Give It a Profit Motive

Unless the Oregon proposal eschews its centrally planned approach and opts for a marketplace with incentives, checks, and balances, it is apt to disappoint.
July 9, 2013 • Commentary
This article appeared in The New York Times (Online) on July 9, 2013.

Milton Friedman proposed investing in future earnings to finance higher education in the 1940s and 50s and the idea was rekindled in 2002-03 by Miguel Palacios. As Palacios explains, these contracts can have important advantages over traditional loans, but only if they are thoughtfully implemented. To be sustainable from a policy standpoint, the average lifetime payback must at least cover the cost of the contracts. But to remain affordable to students, the extent to which the average payback exceeds the average cost must be minimized.

How can those goals be achieved simultaneously? First, with good information. The future earnings of each graduate must be accurately estimated using data on the quality of the college, the student’s previous performance, salary projections for their intended field, and the likelihood that they will actually work in that field. Second, there must be incentives to ensure that entities issuing the contracts set the payback terms only high enough to ensure sustainability.

To do that, you need the profit‐​and‐​loss system of the private sector to encourage good (and penalize bad) data and forecasting. And you need competition among multiple independent contracting entities to exert downward pressure on the cost to students. The Oregon plan currently seems to lack both, opting instead for a single government contract issuer. Unless Oregon eschews its centrally planned approach and opts for a marketplace with the necessary incentives, checks, and balances, it is apt to disappoint.

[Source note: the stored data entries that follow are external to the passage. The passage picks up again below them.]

Lemma rebuild_spec by_id ids h np :
  NoDup ids →
  (∀ i1 i2 p, by_id !! i1 = Some p → by_id !! i2 = Some p → i1 = i2) →
  (∀ i p, by_id !! i = Some p → is_Some (h !! p)) →
  (∀ p, is_Some (h !! p) → p < np) →
  ∃ ps h' np', rebuild by_id ids h np = (ps, h', np') ∧ rebuilt by_id ids h np ps h' np'.
Proof.
  intros Hnd. revert by_id h np. induction Hnd as [|id ids Hid Hnd IH]; intros by_id h np Hinj Hin Hb.
  { exists [], h, np. split; [done|].
    split; try done; try lia; [constructor | set_solver | set_solver]. }
  cbn [rebuild]. destruct (by_id !! id) as [pool|] eqn:Eid.
  - destruct (IH (delete id by_id) h np) as (ps & h' & np' & -> & R); [..|done|].
    + intros i1 i2 p H1%lookup_delete_Some H2%lookup_delete_Some. naive_solver.
    + intros i p [_ H]%lookup_delete_Some. eauto.
    + assert (pool < np) as Hpool by (apply Hb; eauto).
      exists (pool :: ps), h', np'. split; [done|]. destruct R. split; try done.
      * simpl. by rewrite rb_length0.
      * constructor; [|done]. intros Hp. destruct (rb_from0 _ Hp) as [[i Hi]|?]; [|lia].
        apply lookup_delete_Some in Hi as [Hne Hi]. by apply Hne, (Hinj _ _ pool).
      * intros p [->|Hp]%elem_of_cons; [|auto]. rewrite rb_old0 by done. eauto.
      * intros p [->|Hp]%elem_of_cons; [by left; exists id|].
        destruct (rb_from0 _ Hp) as [[i Hi]|?]; [|by right].
        left. exists i. by apply lookup_delete_Some in Hi as [_ ?].
      * intros [|k] i p Hk Hp; simpl in *; [congruence|]. apply (rb_kept0 k i p Hk).
        rewrite lookup_delete_ne; [done|]. intros ->. by apply Hid, list_elem_of_lookup_2 with k.
  - destruct (IH by_id (<[np := with_admission]> h) (S np)) as (ps & h' & np' & -> & R); [done| | |].
    + intros i p H. apply conns_insert_mono. eauto.
    + intros p. destruct (decide (np = p)) as [->|?]; [lia|]. rewrite lookup_insert_ne by done.
      intros H%Hb. lia.
    + exists (np :: ps), h', np'. split; [done|]. destruct R.
      assert (h' !! np = Some with_admission) as Hnp
        by (rewrite rb_old0 by lia; apply lookup_insert_eq).
      split; try done.
      * simpl. by rewrite rb_length0.
      * constructor; [|done]. intros Hp. destruct (rb_from0 _ Hp) as [[i Hi]|?]; [|lia].
        apply Hin, Hb in Hi. lia.
      * intros p [->|Hp]%elem_of_cons; [eauto | auto].
      * lia.
      * intros p Hp. rewrite rb_old0 by lia. apply lookup_insert_ne. lia.
      * intros p H1 H2. destruct (decide (p = np)) as [->|?]; [done|]. apply rb_new0; lia.
      * intros p [->|Hp]%elem_of_cons; [by right|].
        destruct (rb_from0 _ Hp) as [?|?]; [by left | right; lia].
      * intros [|k] i p Hk Hp; simpl in *; [congruence|]. by apply (rb_kept0 k i p).
Qed.
(** Which members a pool keeps, outside a replacement. *)
Lemma exec_members s a s' pid m :
  watch_inv s → a ≠ CommitStep → exec s a = Next s' → member_of (heap (net s)) pid m →
  member_of (heap (net s')) pid m ∨ ended (net s') (connection m).
Proof.
  intros Hw Ha H (p & Hp & Hin).
  assert (∀ h pool q q', h = <[pool := q']> (heap (net s)) → heap (net s) !! pool = Some q →
    (∀ x, x ∈ members q → x ∈ members q') → member_of h pid m) as Hgrow.
  { intros h pool q q' -> Hq Hsub. destruct (decide (pool = pid)) as [->|Hne].
    - exists q'. rewrite lookup_insert_eq. simplify_eq. auto.
    - exists p. by rewrite lookup_insert_ne. }
  destruct a; simpl in H;
    try (unfold begin_route, route_lookup, route_abandon, place_visitor, finish_visitor, connect, register_lookup,
           set_accepts, conn_close, detached_released, begin_replace, drop_commit, stop_accepting, seal, close_all,
           close_pool in H;
         exec_cases H; simplify_eq/=; left; by exists p).
  - unfold route_select in H. exec_cases H; left; (eapply Hgrow; [done..|]); intros x;
      match goal with Hs : select_connection ?a ?b ?p = _ |- _ =>
        destruct (select_connection_members a b p) as [Hm _]; by rewrite Hs in Hm; simpl in Hm; rewrite Hm end.
  - unfold register_finish in H. exec_cases H; [|left; by exists p].
    match goal with Ht : try_register _ _ _ _ _ = Ok _ |- _ => apply try_register_Ok in Ht as (_ & -> & -> & _) end.
    left. eapply Hgrow; [done..|]. intros x Hx. simpl. apply elem_of_app. by left.
  - unfold watcher_fires in H. destruct (watchers (net s) !! i) as [[[pool id] c]|] eqn:Hwi; [|done].
    destruct (negb _) eqn:Hcl; [done|]. destruct (heap (net s) !! pool) as [q|] eqn:Hpool; [|done].
    simpl in H. destruct (drop_permits _ _) as [policy|]; [|done]. injection H as <-.
    destruct (decide (pid = pool ∧ member_id m = id)) as [[-> <-]|Hne].
    + right. right. rewrite Hp in Hpool. injection Hpool as <-. apply negb_false_iff in Hcl. unfold is_closed in *. simpl.
      destruct (pw_watched _ _ _ _ (wi_pools _ Hw _ _ Hp) m Hin) as [Hm|Hm]; [|done].
      pose proof (NoDup_fmap_elem fst _ _ _ (wi_nodup _ Hw) Hm (list_elem_of_lookup_2 _ _ _ Hwi) eq_refl) as Heq.
      by injection Heq as <-.
    + left. unfold member_of. simpl. destruct (decide (pool = pid)) as [->|Hnp].
      * eexists. rewrite lookup_insert_eq. split; [done|]. apply retain_other_elem. rewrite Hp in Hpool. injection Hpool as <-.
        split; [done|]. intros Heq. by apply Hne.
      * exists p. by rewrite lookup_insert_ne.
Qed.

Lemma dispatching_exec pid m s a s' :
  known_inv s → watch_inv s → a ≠ CommitDropped → exec s a = Next s' → dispatching pid m s → dispatching pid m s'.
Proof.
  intros Hk Hw Ha H Hd. destruct (exec_conns s a s' (kn_fresh _ Hk) H) as [Hle _].
  destruct Hd as [Hend|(prev & next & todo & Hc & Hrem & Hpid & Hm)]; [left; by eapply ended_le|].
  assert (a = CommitStep ∨ a ≠ CommitStep) as [->|Hstep] by (destruct a; (by left) || (by right)).
  - simpl in H. unfold commit_step in H. rewrite Hc in H. destruct todo as [|pool todo]; [by apply elem_of_nil in Hpid|].
    destruct (heap (net s) !! pool) as [p|] eqn:Ep; [|done]. injection H as <-.
    apply elem_of_cons in Hpid as [->|Hpid]; [left; left|right; by exists prev, next, todo].
    simpl. apply closes_signalled; [|by eapply kn_members].
    destruct Hm as (q & Hq & Hin). simplify_eq. unfold connections_of_identities. apply list_elem_of_fmap.
    exists m. split; [done|]. apply list_elem_of_In, List.filter_In. split; [by apply list_elem_of_In|].
    by apply bool_decide_eq_true.
  - destruct (exec_members s a s' pid m Hw Hstep H Hm) as [Hm'|Hend]; [right|by left].
    exists prev, next, todo. split_and!; try done. destruct a; try done; simpl in H;
      unfold begin_route, route_lookup, route_select, route_abandon, place_visitor, finish_visitor, connect,
        register_lookup, register_finish, set_accepts, conn_close, watcher_fires, detached_released, begin_replace,
        stop_accepting, seal, close_all, close_pool in H;
      try rewrite Hc in H; exec_cases H; by simplify_eq/=.
Qed.

(** ** A replacement loses no connection *)

(** What of a member survives a move: identity, connection and stream counter. *)
Definition core (m : PoolMember) : bytes * nat * nat :=
  (client_identity m, connection m, active_streams m).

(** Connections, registered or between pools, that the live snapshot trusts. *)
Definition kept (s : State) : list (bytes * nat * nat) :=
  List.filter (λ c, bool_decide (c.1.1 ∈ trusted_client_identities (snapshot s)))
    (collect core (heap (net s)) ++ (core <$> (commit_taken (commit s)).*2)).





(** ** A replacement completes *)








(** Only a replacement dropped while it closes connections leaves some unsignalled. *)
Lemma dispatched_exec s a s' :
  exec s a = Next s' → dispatched s →
  dispatched s' ∨ a = CommitDropped ∧ ∃ prev next todo, commit s = Some (CClose prev next todo).
Proof.
  unfold dispatched. intros H Hd. destruct a; simpl in H;
    unfold begin_route, route_lookup, route_select, route_abandon, place_visitor, finish_visitor, connect,
      register_lookup, register_finish, set_accepts, conn_close, watcher_fires, detached_released, begin_replace,
      commit_step, drop_commit, stop_accepting, seal, close_all, close_pool in H;
    exec_cases H; simplify_eq/=; rewrite ?orb_false_r; eauto 6.
Qed.

(** ** Properties *)

(** C2: in every run in which no replacement starts while a registration still holds
    the pool it looked up, revocation reaches the connections.  Once the last replacement
    that began has run to its end, each registered connection is in the pool of the
    Tunnel that the live snapshot gives its identity.  As long as no replacement was
    dropped while it closed connections, each connection that lost its Tunnel was told to
    close, whether it has left the pools or is still in one; and only a drop at that
    point ends this. *)
Theorem registered_connections_authorized ls s :
  limits_ok ls → quiet_reachable ls s →
  (settled s → ∀ pid m, member_of (heap (net s)) pid m →
     home (snapshot s) (tunnel_pools (net s)) (client_identity m) pid) ∧
  (dispatched s →
     (∀ c i, (c, i) ∈ detached (net s) → signalled (conns (net s)) c) ∧
     (commit s = None → ∀ pid m, member_of (heap (net s)) pid m → untrusted (snapshot s) m →
        signalled (conns (net s)) (connection m))) ∧
  (∀ a s', exec s a = Next s' → dispatched s →
     dispatched s' ∨ a = CommitDropped ∧ ∃ prev next todo, commit s = Some (CClose prev next todo)).
Proof.
  intros Hls Hr. destruct (quiet_reachable_inv ls s Hls Hr) as [_ []].
  unfold aligned, table_snapshot in *. split_and!.
  - intros [Hc Hu] pid m Hin. rewrite Hc in *. by apply (al_members0 pid m Hin).
  - intros Hd. split; [by apply al_detached0|]. intros Hc pid m Hin Hu. rewrite Hc in *.
    by apply (al_members0 pid m Hin).
  - intros a s' He. by apply dispatched_exec.
Qed.
Lemma latest_settle fuel now s s' : latest s → settle_loop fuel now s = Running s' → latest s'.
Proof.
  revert s. induction fuel as [|fuel IH]; intros s Hl Hs; [done|]. cbn [settle_loop] in Hs.
  pose proof (latest_core _ _ (drive_report_core now s) Hl) as Hl1.
  destruct (handle_timer _ _); [done|]. destruct (phase (drive_report now s)) eqn:Ep; [|by simplify_eq].
  destruct (take_next_cases (queue (drive_report now s))) as [[Hn _]|(next & Hn & _ & Ht)].
  { rewrite Hn in Hs. by simplify_eq. }
  rewrite Ht in Hs. destruct (matches _ _) eqn:Em; (eapply IH; [|exact Hs]).
  - eapply latest_core; [apply schedule_report_core|]. intros r Hr. apply bool_decide_eq_true in Em.
    destruct (Hl1 r Hr) as [?|Hm]; [by left|right]. simpl. rewrite Hn in Hm. rewrite Ep. by subst r.
  - apply latest_emit; [done|]. intros r Hr. destruct (Hl1 r Hr) as [?|Hm]; [by left|right].
    simpl. by rewrite Hn in Hm.
Qed.

(** *** Runs *)

Lemma lifecycle_new_inv started applied0 : conn_inv started applied0 (lifecycle_new limits started applied0 : State I).
Proof. split; simpl; try done; auto. by intros t r ?%elem_of_nil. Qed.

Lemma conn_run_inv one started applied0 now s :
  conn_run limits has_role_state one started applied0 now s → conn_inv started applied0 s ∧ suspended now s.
Proof.
  induction 1 as [now s _ Hs|now0 s now o s' _ IH _ _ Ha].
  - pose proof (settle_settled started applied0 now _ (lifecycle_new_inv started applied0)) as Hst.
    by rewrite Hs in Hst.
  - destruct IH as [Hinv _]. destruct (advance_settled started applied0 limits has_role_state now o s Hinv)
      as [Hn|[(e & s1 & _ & Hf & _)|Hst]]; [|congruence|by rewrite Ha in Hst].
    unfold advance in Ha. by rewrite Hn in Ha.
Qed.

Lemma conn_run_latest started applied0 now s :
  conn_run limits has_role_state true started applied0 now s → latest s.
Proof.
  induction 1 as [now s _ Hs|now0 s now o s' Hrun IH _ Hone Ha].
  - eapply latest_settle; [|exact Hs]. intros r Hr. done.
  - destruct (conn_run_inv _ _ _ _ _ Hrun) as [_ [_ Hidle]]. unfold advance in Ha.
    destruct (observe limits has_role_state now o s) as [s1|? ?| |] eqn:Eo; simpl in Ha; try done.
    eapply latest_settle; [|exact Ha]. by eapply latest_observe; [..|exact Eo]; auto.
Qed.

End Latest.

(** ** Invariants of a session *)

Section SessionInv.
Context {I : Type} `{RoleAdapter I} `{SerdeOps} (limits : ManagedSessionLimits) (has_role_state : bool).
Context {R : Type} (next_u64 : R → Z * R).
Implicit Types st : SessionState (I := I) (R := R).

Record session_inv st : Prop := {
  si_applied : ∀ r, session_applied st = Some r → EvApplied r ∈ session_events st;
  si_retry : (retry_count (reconnect st) < 10)%nat;
  si_connection : ∀ started now s, connection st = Some (started, now, s) →
    conn_inv started (session_applied st) s ∧ suspended now s
}.

Lemma end_connection_ok received a evs st :
  session_inv st → (∀ r, a = Some r → EvApplied r ∈ session_events st ++ evs) →
  ∃ st', end_connection next_u64 received a evs st = Some st' ∧ session_inv st'.
Proof.
  intros [Ha Hr _] Happ. unfold end_connection.
  destruct (next_retry_ok next_u64 (if received then reset (reconnect st) else reconnect st)) as
    (secs & d & p' & _ & Hn & Hc & _); [by destruct received; simpl; [lia|] |].
  rewrite Hn. simpl. eexists. split; [done|]. split; simpl.
  - intros r Hr'. rewrite app_assoc. apply elem_of_app. left. auto.
  - rewrite Hc. lia.
  - done.
Qed.

Lemma conn_applied st started (s : State I) r :
  session_inv st → conn_inv started (session_applied st) s → applied s = Some r →
  EvApplied r ∈ session_events st ++ events s.
Proof.
  intros [Ha _ _] [] Hr. apply elem_of_app. destruct (ci_applied0 r Hr); [left; auto | by right].
Qed.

One final note. Even a thriving human capital marketplace will not bring our higher education system into the modern world. Thanks to the Web, social media, and associated gadgetry, independent learning is easier and less expensive than ever before. Coupled with judicious internships or part‐​time work, and interactions with other students and scholars, it can lead to more skilled, mature and experienced “graduates” than those who take the traditional college route—while leaving students with little or no debt. In light of this, it is hard not to think of traditional higher education as an anachronism.